▶ [Problem details] When a line below holds the string "true", show that line.

▶ [The data]
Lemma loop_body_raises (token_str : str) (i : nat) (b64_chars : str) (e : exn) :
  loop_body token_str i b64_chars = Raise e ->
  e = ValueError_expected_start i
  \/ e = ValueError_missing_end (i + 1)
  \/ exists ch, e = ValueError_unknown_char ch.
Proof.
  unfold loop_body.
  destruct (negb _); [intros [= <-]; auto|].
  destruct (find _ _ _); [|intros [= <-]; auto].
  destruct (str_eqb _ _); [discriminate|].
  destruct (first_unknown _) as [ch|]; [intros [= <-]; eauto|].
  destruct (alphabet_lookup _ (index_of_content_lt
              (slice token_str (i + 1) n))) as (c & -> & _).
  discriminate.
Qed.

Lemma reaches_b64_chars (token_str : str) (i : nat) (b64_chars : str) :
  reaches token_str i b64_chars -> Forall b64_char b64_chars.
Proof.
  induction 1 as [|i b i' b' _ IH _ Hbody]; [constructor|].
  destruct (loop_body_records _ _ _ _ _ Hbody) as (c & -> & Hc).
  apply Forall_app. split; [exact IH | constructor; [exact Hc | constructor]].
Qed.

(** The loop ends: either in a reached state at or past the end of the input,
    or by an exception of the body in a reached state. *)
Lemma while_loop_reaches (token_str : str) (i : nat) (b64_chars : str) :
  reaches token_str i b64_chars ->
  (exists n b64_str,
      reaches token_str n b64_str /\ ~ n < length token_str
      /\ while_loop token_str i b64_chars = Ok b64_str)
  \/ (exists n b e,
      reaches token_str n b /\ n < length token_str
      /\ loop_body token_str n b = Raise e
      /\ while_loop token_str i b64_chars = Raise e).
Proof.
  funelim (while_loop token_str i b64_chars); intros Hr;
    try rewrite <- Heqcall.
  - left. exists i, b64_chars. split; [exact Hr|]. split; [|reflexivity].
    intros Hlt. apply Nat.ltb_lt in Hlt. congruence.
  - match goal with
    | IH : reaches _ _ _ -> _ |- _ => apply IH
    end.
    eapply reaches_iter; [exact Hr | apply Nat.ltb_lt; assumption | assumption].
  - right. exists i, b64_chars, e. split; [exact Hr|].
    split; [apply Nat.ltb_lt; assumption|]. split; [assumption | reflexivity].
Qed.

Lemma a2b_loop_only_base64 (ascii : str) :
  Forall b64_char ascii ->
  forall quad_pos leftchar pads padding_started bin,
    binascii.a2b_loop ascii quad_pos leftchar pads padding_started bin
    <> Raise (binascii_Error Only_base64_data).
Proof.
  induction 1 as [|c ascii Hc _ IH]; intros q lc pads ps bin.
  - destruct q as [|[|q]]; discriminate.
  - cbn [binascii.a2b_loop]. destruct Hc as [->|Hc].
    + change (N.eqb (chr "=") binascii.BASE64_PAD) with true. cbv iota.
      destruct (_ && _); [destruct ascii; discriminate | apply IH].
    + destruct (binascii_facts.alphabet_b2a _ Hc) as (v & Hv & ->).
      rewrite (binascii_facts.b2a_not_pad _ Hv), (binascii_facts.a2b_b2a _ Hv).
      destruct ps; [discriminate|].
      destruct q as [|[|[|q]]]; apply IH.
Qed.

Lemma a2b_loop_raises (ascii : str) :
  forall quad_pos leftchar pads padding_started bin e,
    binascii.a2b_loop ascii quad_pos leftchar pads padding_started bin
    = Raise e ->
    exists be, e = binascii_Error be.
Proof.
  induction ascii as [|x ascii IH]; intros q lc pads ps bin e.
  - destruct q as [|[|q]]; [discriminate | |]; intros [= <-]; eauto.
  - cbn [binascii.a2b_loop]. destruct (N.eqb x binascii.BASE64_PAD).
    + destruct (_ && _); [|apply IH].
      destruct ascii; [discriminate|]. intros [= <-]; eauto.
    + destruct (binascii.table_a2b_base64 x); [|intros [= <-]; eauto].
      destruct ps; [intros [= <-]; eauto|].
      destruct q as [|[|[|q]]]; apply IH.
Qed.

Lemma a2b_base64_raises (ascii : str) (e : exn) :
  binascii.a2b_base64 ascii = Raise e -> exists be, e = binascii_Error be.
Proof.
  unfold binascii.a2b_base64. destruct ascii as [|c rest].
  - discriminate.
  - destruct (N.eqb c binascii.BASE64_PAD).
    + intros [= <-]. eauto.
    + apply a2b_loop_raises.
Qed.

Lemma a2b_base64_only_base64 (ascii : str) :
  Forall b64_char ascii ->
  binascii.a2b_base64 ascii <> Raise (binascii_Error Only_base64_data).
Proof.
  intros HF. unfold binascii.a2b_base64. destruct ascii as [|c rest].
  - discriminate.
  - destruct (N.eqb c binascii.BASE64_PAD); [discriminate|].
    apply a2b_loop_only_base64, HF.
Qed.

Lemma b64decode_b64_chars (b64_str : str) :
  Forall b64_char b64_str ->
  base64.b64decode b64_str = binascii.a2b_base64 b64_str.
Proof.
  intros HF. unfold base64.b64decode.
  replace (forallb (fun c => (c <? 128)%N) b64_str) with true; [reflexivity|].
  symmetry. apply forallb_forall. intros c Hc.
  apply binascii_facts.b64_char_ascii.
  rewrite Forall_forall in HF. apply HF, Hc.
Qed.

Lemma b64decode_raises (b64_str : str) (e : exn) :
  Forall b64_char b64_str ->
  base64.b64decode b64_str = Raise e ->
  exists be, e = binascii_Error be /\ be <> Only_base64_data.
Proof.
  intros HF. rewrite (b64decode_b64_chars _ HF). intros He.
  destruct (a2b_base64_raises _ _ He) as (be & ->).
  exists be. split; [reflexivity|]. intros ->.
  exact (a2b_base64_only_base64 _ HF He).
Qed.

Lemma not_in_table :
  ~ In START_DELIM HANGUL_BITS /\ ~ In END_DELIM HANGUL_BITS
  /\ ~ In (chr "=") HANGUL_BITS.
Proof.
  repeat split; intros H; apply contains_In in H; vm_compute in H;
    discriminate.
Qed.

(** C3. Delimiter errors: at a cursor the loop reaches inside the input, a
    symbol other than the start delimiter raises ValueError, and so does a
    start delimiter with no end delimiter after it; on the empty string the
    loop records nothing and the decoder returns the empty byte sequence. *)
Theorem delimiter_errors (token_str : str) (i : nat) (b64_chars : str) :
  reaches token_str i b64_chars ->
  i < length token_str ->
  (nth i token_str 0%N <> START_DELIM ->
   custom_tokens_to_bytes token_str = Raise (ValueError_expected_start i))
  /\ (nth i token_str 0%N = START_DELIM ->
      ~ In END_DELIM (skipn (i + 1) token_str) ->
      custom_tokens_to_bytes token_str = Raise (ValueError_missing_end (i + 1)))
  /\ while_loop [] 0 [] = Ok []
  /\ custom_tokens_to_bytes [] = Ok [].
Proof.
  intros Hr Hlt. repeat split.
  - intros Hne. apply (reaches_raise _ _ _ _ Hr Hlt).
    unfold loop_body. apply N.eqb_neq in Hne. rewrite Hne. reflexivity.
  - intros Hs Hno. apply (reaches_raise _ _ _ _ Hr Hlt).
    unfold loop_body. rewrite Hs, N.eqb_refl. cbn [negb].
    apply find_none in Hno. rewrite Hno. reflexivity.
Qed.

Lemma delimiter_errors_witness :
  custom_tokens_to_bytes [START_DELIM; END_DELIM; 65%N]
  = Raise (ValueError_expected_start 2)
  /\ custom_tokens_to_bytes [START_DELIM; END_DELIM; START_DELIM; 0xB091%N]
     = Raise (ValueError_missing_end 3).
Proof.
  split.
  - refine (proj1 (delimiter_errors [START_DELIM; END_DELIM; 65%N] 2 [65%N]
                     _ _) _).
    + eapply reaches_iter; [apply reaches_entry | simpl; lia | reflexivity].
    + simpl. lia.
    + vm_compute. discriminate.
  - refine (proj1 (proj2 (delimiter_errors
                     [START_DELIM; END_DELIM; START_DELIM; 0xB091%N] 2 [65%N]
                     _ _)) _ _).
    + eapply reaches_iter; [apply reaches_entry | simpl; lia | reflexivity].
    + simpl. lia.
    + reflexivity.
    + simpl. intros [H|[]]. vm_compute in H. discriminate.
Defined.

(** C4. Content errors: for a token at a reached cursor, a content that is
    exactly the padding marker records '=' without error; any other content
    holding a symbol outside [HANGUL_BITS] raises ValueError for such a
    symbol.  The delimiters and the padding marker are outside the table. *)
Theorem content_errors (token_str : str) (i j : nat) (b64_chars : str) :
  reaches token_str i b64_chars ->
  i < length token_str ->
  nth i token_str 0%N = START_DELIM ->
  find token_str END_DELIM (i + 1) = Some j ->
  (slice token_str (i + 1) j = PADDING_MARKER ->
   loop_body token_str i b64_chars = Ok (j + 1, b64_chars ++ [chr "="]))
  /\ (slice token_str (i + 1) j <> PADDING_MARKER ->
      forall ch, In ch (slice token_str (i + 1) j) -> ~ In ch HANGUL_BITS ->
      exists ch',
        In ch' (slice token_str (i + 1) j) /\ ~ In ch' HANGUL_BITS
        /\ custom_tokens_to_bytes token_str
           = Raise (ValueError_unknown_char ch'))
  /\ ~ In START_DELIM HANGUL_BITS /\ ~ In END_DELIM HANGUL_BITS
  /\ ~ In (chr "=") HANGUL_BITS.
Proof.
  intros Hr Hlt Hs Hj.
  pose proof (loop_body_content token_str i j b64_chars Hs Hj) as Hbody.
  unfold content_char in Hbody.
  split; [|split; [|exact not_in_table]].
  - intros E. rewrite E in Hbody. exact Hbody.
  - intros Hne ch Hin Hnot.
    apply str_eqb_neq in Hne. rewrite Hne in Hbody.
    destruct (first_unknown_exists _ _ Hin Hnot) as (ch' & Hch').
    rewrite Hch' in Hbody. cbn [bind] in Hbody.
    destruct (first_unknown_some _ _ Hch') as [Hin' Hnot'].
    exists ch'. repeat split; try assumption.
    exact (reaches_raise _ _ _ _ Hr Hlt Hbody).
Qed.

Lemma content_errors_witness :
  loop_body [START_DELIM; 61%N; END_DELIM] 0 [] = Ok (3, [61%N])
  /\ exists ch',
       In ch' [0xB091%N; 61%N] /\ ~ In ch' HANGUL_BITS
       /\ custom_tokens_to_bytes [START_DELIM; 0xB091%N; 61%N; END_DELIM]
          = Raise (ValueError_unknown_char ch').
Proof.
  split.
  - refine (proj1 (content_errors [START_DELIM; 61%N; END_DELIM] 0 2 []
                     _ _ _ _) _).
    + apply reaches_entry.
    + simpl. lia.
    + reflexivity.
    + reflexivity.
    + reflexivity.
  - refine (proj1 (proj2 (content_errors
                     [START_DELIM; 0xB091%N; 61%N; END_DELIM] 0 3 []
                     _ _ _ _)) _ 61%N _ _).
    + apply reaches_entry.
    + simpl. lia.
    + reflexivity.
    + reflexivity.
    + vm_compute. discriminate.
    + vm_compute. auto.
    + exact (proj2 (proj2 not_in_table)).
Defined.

▶ [Exercise output]
    + change (N.eqb (chr "=") binascii.BASE64_PAD) with true. cbv iota.
  replace (forallb (fun c => (c <? 128)%N) b64_str) with true; [reflexivity|].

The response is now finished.